Exercise description: Across the records below, report how many lines include the word "From", stating the number alone.

Segment Start: Excerpted records

(* ===== verification/AddrspaceProofs.v ===== *)
(** * Address spaces and programs: theorems *)
From S2P Require Import Prelude Bitmap Vmstats Tlb Ram Segments Kmalloc KmallocProofs Machine Swapfile Coremap Vm.
From S2P Require Import Addrspace VmInv Replacement FaultProofs.
Import Bitmap Vmstats Tlb Segments Kmalloc KmallocProofs Machine Swapfile Coremap Vm Addrspace VmInv
  Replacement FaultProofs.

Module AddrspaceProofs.
Section AddrspaceProofs.
Context {VO : VnodeOps} {VL : VnodeLaws}.

(** ** Creating an address space *)

(** A new address space object, not yet referred to. *)
Lemma kinv_new_space P W Y s a x : kinv P W Y s -> addrspaces s !! a = None -> a ∈ W ->
  length (as_page_table x) = Z.to_nat OUTER_PT_SIZE ->
  kinv P W Y (set_addrspaces (<[a := x]> (addrspaces s)) s).
Proof.
  intros [K1 K2 K3 K4 K5 K6 K7 K8 K9 K10 K11 K12 K13 K14 K15 K16 K17] Ha HW Hl. split; try done.
  - destruct K13 as [Hnd Hq]. split; [done|]. intros n Hn.
    destruct (Hq n Hn) as (c & t & j & e & ? & ? & Hs & ? & ? & ?). exists c, t, j, e.
    split_and!; try done. unfold slot_of in *. cbn [addrspaces set_addrspaces].
    destruct (ce_as c =? 0); [done|]. rewrite lookup_insert_ne; [done|]. intros Heq.
    by rewrite <- Heq, Ha in Hs.
  - intros a' x' Hx. cbn [addrspaces set_addrspaces] in Hx.
    apply lookup_insert_Some in Hx as [[<- <-]|[_ Hx]]; [done|by apply K17].
Qed.

(** A new segment pointer in an existing address space. *)
Lemma kinv_set_segments P W Y s a x p : kinv P W Y s -> addrspaces s !! a = Some x ->
  kinv P W Y (set_addrspaces (<[a := mkAs p (as_page_table x)]> (addrspaces s)) s).
Proof.
  intros [K1 K2 K3 K4 K5 K6 K7 K8 K9 K10 K11 K12 K13 K14 K15 K16 K17] Ha. split; try done.
  - destruct K13 as [Hnd Hq]. split; [done|]. intros n Hn.
    destruct (Hq n Hn) as (c & t & j & e & ? & ? & Hs & ? & ? & ?). exists c, t, j, e.
    split_and!; try done. unfold slot_of in *. cbn [addrspaces set_addrspaces].
    destruct (ce_as c =? 0); [done|]. destruct (decide (ce_as c = a)) as [Heq|].
    + rewrite Heq in *. rewrite lookup_insert_eq. cbn. rewrite Ha in Hs. exact Hs.
    + by rewrite lookup_insert_ne.
  - intros a' x' Hx. cbn [addrspaces set_addrspaces] in Hx.
    apply lookup_insert_Some in Hx as [[<- <-]|[_ Hx]]; [by apply (K17 a x)|by apply K17].
Qed.

(** A segment table at a block of the heap that nobody held. *)
Lemma kinv_new_segtab P W Y s p tab : kinv P W Y s ->
  (allocated (kheap_st s) p /\ ~ vm_held s p \/ is_Some (segtabs s !! p)) ->
  kinv P W Y (set_segtabs (<[p := tab]> (segtabs s)) s).
Proof.
  intros K Hp.
  apply (kinv_objects P W Y s (<[p := tab]> (segtabs s)) (procs s) (curproc s) (kobjs s) (pid_table s) (kproc s) K).
  - destruct (k_nodes _ _ _ _ K) as (_ & Hone & _). intros q. cbn. destruct (Hone q) as [H1 H2]. split; [|done].
    destruct (decide (q = p)) as [->|Hne]; [|by rewrite lookup_insert_ne]. intros _.
    destruct Hp as [[_ Hnh]|Hs]; [|by apply H1].
    split; apply eq_None_not_Some; intros ?; apply Hnh; right; unfold objects; tauto.
  - intros q Hq. destruct (decide (q = p)) as [->|Hne].
    + destruct Hp as [[? ?]|Hs]; [by right|left; by left].
    + left. unfold objects in *. cbn in Hq. by rewrite lookup_insert_ne in Hq.
Qed.

(** An address inside a page of [W] is in no page of the heap. *)
Lemma kfree_W_offset P W Y s p o s' : kinv P W Y s -> p ∈ W -> 0 < o < PAGE_SIZE ->
  kfree (u32 (p + o)) s <> Done tt s'.
Proof.
  intros K Hp Ho H.
  destruct (k_pages _ _ _ _ K p) as (i & -> & _ & (c & Hc & _) & _); [unfold pages; set_solver|].
  apply lookup_lt_Some in Hc. pose proof (k_len _ _ _ _ K). pose proof (k_max _ _ _ _ K).
  assert (Hr : u32 (kva i + o) = kva i + o).
  { apply u32_small. unfold is_u32, kva, MIPS_KSEG0, PAGE_SIZE in *. lia. }
  assert (Hmod : (kva i + o) mod PAGE_SIZE = o).
  { unfold kva. replace (MIPS_KSEG0 + Z.of_nat i * PAGE_SIZE + o)
      with (o + (0x80000 + Z.of_nat i) * PAGE_SIZE) by (unfold MIPS_KSEG0, PAGE_SIZE; lia).
    rewrite Z.mod_add by done. apply Z.mod_small. lia. }
  rewrite Hr in H. unfold kfree in H. destruct (_ =? 0) eqn:E0; mprim.
  { apply Z.eqb_eq in E0. unfold kva, MIPS_KSEG0, PAGE_SIZE in *. lia. }
  mstep H. unfold subpage_kfree in E. mgo E. apply find_page_spec in E1 as [-> Hfp].
  destruct ret0 as [[a pr]|]; mprim.
  - destruct Hfp as (Ha & Hpr & Hrange).
    destruct (ok_refs _ (k_heap _ _ _ _ K) a Ha) as (pr' & Hpr' & Hok).
    assert (pr' = pr) as -> by (cbn in Hpr; congruence).
    destruct (pr_page _ Hok) as [Hal Hpg].
    rewrite u32_small in Hrange by (unfold is_u32, MIPS_KSEG0, PAGE_SIZE in *; lia).
    assert (kva i = PR_PAGEADDR pr) as Heq.
    { eapply (aligned_same_page _ _ (kva i + o)); [|done| |done].
      - destruct (kva_page_ok i) as [? _]; [lia|done].
      - lia. }
    destruct (k_disj _ _ _ _ K) as (_ & Hd & _). apply (Hd (PR_PAGEADDR pr)).
    + apply elem_of_owned. left. apply elem_of_subpages. eauto.
    + by rewrite <- Heq.
  - rewrite (proj2 (Z.eqb_neq (-1) 0)) in H by done. mgo H. apply Z.eqb_eq in E. lia.
Qed.

(** The memory of a new address space: two pages that no other one occupies. *)
Lemma alloc_space_inv W Y s r s0 : kinv ∅ W Y s -> kmalloc SIZEOF_ADDRSPACE s = Done r s0 ->
  krel s s0 /\
  (r = 0 /\ kinv ∅ W Y s0 \/
   r <> 0 /\ addrspaces s !! r = None /\ r ∈ page_range r 2 /\ kinv ∅ (page_range r 2 ∪ W) Y s0).
Proof.
  intros K E.
  destruct (kmalloc_large_inv (FL := kstate_free_laws ∅) W Y s SIZEOF_ADDRSPACE r s0 K)
    as (R & Hcase); [done|done|exact E|].
  change (DIVROUNDUP SIZEOF_ADDRSPACE PAGE_SIZE) with 2 in Hcase. split; [exact R|].
  destruct Hcase as [[-> K0]|(Hne & Hpok & _ & H2)]; [by left|right].
  destruct H2 as [Hd K1]; [done|].
  assert (Hin : r ∈ page_range r 2).
  { unfold page_range. rewrite elem_of_list_to_set, list_elem_of_fmap. exists 0%nat.
    split; [lia|]. apply elem_of_seq. lia. }
  split_and!; try done. apply eq_None_not_Some. intros [x Hx].
  destruct (k_spaces _ _ _ _ K _ _ Hx) as [Hw _]. exact (Hd r Hin Hw).
Qed.
(* ===== verification/ProcProofs.v ===== *)
(** * Kernel objects and processes: theorems *)
From S2P Require Import Prelude Bitmap Vmstats Tlb Ram Segments Kmalloc KmallocProofs Machine Swapfile Coremap Objects.
From S2P Require Import Vm Addrspace Proc VmInv Replacement FaultProofs AddrspaceProofs.
Import Kmalloc KmallocProofs Machine Swapfile Coremap Objects Vm Addrspace Proc VmInv Replacement
  FaultProofs AddrspaceProofs.

Module ProcProofs.
Section ProcProofs.
Context {VO : VnodeOps} {VL : VnodeLaws}.

(** ** The VM system and the kernel objects

    [krelo]: as [krel], whatever happened to processes and kernel objects. *)
Definition erase (s : kstate) : kstate :=
  set_procs ∅ (set_kobjs ∅ (set_pid_table [] (set_kproc 0 (set_curproc 0 s)))).
Definition krelo (s s' : kstate) : Prop := krel (erase s) (erase s').

Lemma krelo_refl s : krelo s s.
Proof. apply krel_refl. Qed.
Lemma krelo_trans s1 s2 s3 : krelo s1 s2 -> krelo s2 s3 -> krelo s1 s3.
Proof. apply krel_trans. Qed.
Lemma krel_krelo s s' : krel s s' -> krelo s s'.
Proof.
  intros [S T Q Pt F V]. split; try done.
  destruct S as (? & ? & ? & ? & ? & ? & ? & ? & ? & ? & ?). by split_and!.
Qed.
Lemma krelo_transparent s s' : krelo s s' -> transparent s s'.
Proof. intros R. exact (krel_transparent _ _ R). Qed.

(** The process side of the state is as before. *)
Definition same_procs (s s' : kstate) : Prop :=
  procs s' = procs s /\ curproc s' = curproc s /\ pid_table s' = pid_table s /\ kproc s' = kproc s.

(** What the creation and destruction of kernel objects leaves alone. *)
Definition orel (s s' : kstate) : Prop := krelo s s' /\ same_procs s s'.

Lemma orel_refl s : orel s s.
Proof. split; [apply krelo_refl|done]. Qed.
Lemma orel_trans s1 s2 s3 : orel s1 s2 -> orel s2 s3 -> orel s1 s3.
Proof.
  intros [R1 (A1 & B1 & C1 & D1)] [R2 (A2 & B2 & C2 & D2)]. split; [by eapply krelo_trans|].
  split_and!; congruence.
Qed.
Lemma orel_krel s s' : krel s s' -> orel s s'.
Proof.
  intros R. destruct (r_same _ _ R) as (_ & _ & _ & ? & ? & _ & _ & _ & ? & ? & ?).
  split; [by apply krel_krelo|done].
Qed.
Lemma orel_segtabs s s' : orel s s' -> segtabs s' = segtabs s.
Proof. intros [R _]. by destruct (r_same _ _ R) as (_ & ? & _). Qed.

Lemma orel_put s s' a o : orel s s' -> orel s (set_kobjs (<[a := o]> (kobjs s')) s').
Proof. intros [R P]. by split. Qed.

Segment End: Excerpted records

Task solution: 4